= What to produce =
Look through the data below and extract, unchanged, the lines from the one that contains "Lemma resampled_dates_sorted r" to the one that contains "- intros [= <-]", both included.

[Records from a dataset]
****************
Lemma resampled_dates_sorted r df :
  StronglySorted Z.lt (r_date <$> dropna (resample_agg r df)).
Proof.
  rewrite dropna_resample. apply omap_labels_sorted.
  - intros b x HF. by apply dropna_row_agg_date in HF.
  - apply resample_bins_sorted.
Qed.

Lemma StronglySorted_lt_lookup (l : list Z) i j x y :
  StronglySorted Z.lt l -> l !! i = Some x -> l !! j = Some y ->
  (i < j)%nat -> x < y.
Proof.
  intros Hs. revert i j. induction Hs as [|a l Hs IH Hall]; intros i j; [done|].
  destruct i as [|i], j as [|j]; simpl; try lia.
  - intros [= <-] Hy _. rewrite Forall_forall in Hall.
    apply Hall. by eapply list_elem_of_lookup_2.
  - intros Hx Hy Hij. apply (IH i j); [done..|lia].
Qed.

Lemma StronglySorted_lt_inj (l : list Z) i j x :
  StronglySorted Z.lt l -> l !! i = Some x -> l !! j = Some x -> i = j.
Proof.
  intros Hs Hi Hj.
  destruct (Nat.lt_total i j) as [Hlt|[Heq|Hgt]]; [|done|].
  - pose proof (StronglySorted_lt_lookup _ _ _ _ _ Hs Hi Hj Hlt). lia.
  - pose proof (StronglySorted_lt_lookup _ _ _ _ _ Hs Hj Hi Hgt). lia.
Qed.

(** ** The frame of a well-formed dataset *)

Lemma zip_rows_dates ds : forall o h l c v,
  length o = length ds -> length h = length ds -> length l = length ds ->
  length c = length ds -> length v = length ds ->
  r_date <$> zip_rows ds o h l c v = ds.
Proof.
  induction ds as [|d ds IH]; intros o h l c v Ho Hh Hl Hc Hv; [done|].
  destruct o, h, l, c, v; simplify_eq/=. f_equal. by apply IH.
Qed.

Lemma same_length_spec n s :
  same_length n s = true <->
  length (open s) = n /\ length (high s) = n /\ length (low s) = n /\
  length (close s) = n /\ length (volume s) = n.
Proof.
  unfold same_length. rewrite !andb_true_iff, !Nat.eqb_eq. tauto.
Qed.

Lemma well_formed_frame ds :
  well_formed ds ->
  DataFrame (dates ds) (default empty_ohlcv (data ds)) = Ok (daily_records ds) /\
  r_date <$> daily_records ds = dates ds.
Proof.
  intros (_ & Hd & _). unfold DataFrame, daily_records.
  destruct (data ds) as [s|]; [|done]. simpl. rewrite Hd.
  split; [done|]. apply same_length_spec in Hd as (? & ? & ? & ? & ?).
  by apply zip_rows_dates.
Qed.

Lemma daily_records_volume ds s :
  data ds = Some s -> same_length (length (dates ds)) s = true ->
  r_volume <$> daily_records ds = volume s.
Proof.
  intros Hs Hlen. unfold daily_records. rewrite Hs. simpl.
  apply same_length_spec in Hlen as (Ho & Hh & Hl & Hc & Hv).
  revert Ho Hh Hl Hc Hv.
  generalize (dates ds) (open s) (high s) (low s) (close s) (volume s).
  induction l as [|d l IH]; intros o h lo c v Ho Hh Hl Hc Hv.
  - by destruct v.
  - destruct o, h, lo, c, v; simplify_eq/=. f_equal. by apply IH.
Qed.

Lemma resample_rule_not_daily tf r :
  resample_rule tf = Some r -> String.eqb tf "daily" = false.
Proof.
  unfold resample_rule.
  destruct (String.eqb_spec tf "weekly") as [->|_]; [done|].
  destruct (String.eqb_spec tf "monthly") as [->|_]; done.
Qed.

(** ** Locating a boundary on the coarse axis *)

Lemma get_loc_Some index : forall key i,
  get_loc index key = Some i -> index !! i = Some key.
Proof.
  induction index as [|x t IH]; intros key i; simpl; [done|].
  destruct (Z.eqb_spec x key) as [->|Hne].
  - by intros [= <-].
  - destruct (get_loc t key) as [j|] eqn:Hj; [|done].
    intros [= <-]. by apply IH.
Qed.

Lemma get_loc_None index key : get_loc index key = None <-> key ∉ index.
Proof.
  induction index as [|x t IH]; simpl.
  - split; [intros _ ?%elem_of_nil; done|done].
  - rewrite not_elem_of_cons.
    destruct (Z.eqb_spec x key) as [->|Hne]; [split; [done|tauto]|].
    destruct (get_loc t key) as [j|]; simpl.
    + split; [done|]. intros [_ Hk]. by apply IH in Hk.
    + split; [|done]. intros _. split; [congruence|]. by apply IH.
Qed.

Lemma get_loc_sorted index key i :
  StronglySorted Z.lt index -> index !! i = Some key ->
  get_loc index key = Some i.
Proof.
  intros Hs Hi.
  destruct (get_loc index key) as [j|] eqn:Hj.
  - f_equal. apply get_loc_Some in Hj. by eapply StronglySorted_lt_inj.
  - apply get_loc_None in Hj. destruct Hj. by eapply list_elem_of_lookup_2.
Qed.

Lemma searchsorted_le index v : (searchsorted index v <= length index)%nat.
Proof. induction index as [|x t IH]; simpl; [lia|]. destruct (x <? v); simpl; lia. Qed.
****************
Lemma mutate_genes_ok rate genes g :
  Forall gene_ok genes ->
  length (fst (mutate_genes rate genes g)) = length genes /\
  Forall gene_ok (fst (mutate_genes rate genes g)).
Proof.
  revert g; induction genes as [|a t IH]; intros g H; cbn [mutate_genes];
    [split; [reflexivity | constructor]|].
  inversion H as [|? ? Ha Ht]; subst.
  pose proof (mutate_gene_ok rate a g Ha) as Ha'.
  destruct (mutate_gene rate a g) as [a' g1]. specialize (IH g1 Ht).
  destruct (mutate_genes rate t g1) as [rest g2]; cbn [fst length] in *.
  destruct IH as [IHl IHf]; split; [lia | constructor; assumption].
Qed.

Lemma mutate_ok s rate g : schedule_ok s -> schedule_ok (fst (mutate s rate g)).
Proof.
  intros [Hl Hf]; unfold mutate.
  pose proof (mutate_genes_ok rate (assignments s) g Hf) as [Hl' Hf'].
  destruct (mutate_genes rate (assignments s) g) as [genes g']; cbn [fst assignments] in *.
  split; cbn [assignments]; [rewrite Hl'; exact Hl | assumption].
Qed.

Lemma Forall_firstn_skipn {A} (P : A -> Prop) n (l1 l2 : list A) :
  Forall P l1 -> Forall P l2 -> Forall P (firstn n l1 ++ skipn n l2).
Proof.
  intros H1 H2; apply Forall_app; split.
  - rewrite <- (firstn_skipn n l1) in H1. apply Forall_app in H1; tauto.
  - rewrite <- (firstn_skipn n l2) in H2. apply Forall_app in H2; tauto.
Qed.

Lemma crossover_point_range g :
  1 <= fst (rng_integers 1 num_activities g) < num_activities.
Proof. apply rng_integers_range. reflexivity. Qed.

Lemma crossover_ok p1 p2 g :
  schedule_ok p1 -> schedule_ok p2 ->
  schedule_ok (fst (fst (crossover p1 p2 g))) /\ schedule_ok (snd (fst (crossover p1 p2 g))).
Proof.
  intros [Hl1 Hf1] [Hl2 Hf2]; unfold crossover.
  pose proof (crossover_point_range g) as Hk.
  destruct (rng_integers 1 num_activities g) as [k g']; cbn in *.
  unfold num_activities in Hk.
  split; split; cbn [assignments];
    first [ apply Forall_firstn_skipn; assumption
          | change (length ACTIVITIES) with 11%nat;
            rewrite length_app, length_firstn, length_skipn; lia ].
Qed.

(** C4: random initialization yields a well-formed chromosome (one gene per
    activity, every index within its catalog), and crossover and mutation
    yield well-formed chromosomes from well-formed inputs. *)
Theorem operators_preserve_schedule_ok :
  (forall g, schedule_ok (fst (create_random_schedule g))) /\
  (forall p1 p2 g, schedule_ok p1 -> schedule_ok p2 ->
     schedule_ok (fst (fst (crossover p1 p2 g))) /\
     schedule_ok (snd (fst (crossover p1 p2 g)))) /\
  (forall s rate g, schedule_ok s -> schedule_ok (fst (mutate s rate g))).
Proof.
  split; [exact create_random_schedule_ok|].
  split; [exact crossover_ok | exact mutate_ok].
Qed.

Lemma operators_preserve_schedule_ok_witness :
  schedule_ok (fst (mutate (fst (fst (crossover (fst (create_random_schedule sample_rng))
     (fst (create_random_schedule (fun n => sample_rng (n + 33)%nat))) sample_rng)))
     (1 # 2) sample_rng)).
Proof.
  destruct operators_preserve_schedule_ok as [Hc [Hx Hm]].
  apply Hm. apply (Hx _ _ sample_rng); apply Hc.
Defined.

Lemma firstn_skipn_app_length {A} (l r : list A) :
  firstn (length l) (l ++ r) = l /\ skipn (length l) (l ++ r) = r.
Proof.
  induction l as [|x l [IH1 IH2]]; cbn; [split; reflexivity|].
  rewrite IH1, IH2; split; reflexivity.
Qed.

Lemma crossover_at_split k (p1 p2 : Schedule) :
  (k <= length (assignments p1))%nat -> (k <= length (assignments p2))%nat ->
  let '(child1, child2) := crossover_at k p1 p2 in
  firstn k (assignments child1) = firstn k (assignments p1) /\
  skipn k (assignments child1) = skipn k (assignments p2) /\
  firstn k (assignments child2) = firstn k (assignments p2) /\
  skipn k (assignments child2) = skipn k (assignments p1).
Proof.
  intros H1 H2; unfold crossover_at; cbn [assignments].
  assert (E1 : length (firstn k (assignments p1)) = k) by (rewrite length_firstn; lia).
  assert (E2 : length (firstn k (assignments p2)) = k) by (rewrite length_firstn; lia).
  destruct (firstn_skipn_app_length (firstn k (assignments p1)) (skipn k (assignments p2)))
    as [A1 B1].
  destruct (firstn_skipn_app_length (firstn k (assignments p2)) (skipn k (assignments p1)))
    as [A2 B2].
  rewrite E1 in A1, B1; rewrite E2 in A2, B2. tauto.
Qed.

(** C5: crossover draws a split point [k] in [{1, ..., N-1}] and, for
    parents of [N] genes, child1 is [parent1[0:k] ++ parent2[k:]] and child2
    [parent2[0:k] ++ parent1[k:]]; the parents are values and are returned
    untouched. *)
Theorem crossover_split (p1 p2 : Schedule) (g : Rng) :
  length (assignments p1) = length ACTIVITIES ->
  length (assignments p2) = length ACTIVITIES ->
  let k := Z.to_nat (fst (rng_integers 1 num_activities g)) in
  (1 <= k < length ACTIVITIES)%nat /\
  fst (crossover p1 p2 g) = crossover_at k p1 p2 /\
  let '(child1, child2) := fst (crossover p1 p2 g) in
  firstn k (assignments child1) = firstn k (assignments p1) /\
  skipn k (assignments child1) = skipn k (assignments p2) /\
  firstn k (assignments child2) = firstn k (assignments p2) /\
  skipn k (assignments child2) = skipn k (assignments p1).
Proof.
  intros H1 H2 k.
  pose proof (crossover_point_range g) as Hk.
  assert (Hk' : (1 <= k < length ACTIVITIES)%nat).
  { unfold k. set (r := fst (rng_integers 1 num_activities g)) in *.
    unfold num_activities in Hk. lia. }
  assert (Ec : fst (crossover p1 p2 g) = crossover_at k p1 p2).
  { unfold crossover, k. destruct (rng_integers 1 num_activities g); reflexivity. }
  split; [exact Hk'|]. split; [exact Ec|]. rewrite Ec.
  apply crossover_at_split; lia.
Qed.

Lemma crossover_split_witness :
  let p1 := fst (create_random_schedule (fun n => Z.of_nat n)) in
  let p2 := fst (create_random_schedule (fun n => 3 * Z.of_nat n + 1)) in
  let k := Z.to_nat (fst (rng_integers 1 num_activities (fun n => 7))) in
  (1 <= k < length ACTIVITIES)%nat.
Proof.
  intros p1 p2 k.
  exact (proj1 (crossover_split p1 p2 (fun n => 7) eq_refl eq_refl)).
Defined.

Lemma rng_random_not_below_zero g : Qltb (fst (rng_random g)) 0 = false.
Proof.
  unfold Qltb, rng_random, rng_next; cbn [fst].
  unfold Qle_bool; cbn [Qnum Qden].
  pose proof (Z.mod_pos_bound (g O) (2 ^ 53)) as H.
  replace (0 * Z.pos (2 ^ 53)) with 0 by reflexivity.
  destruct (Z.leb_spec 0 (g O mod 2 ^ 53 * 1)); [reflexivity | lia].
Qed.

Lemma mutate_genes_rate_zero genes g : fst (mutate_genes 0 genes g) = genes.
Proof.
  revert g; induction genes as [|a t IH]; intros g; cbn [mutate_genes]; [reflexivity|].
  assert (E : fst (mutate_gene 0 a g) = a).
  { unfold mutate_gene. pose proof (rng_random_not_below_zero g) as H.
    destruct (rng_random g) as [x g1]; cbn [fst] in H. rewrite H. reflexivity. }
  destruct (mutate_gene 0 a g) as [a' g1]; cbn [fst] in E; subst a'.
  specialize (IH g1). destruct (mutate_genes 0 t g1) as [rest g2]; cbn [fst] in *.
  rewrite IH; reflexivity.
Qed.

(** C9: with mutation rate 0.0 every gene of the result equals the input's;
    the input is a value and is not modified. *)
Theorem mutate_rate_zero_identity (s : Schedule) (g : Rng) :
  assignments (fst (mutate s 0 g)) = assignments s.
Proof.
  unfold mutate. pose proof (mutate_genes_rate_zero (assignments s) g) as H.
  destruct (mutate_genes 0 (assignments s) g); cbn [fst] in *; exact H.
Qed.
****************
= Result of this exercise =
Lemma resampled_dates_sorted r df :
  StronglySorted Z.lt (r_date <$> dropna (resample_agg r df)).
Proof.
  rewrite dropna_resample. apply omap_labels_sorted.
  - intros b x HF. by apply dropna_row_agg_date in HF.
  - apply resample_bins_sorted.
Qed.

Lemma StronglySorted_lt_lookup (l : list Z) i j x y :
  StronglySorted Z.lt l -> l !! i = Some x -> l !! j = Some y ->
  (i < j)%nat -> x < y.
Proof.
  intros Hs. revert i j. induction Hs as [|a l Hs IH Hall]; intros i j; [done|].
  destruct i as [|i], j as [|j]; simpl; try lia.
  - intros [= <-] Hy _. rewrite Forall_forall in Hall.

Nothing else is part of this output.